Task description »
Lines in the entries below where the word "Definition" shows up should each be copied.

Extracted entries »
■ ■ ■
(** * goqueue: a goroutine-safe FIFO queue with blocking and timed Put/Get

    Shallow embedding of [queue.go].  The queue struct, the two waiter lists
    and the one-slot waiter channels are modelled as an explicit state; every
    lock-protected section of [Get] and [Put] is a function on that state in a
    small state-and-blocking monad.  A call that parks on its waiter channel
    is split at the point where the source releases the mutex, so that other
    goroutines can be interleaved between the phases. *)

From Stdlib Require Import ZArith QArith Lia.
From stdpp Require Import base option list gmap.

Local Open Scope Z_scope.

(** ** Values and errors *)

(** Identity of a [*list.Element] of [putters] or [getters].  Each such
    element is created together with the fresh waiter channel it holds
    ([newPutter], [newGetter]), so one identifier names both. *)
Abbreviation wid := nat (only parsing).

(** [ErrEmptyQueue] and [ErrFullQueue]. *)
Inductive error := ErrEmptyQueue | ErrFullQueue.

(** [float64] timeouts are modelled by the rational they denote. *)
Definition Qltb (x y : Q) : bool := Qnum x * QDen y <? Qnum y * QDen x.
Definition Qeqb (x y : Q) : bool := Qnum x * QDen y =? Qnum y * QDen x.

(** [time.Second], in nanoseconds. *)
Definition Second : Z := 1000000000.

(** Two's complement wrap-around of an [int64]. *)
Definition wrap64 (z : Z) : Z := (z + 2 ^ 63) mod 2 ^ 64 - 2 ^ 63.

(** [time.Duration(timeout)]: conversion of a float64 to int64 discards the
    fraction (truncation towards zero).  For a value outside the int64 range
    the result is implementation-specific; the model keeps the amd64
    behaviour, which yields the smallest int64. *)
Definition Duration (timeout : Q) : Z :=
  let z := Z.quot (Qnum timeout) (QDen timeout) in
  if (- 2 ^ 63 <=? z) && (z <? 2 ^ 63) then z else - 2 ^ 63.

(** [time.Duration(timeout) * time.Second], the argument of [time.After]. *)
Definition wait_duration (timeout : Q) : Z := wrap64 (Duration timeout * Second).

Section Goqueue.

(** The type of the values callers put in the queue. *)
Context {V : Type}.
■ ■ ■
Written response »
Definition Qltb (x y : Q) : bool := Qnum x * QDen y <? Qnum y * QDen x.
Definition Qeqb (x y : Q) : bool := Qnum x * QDen y =? Qnum y * QDen x.
Definition Second : Z := 1000000000.
Definition wrap64 (z : Z) : Z := (z + 2 ^ 63) mod 2 ^ 64 - 2 ^ 63.
Definition Duration (timeout : Q) : Z :=
Definition wait_duration (timeout : Q) : Z := wrap64 (Duration timeout * Second).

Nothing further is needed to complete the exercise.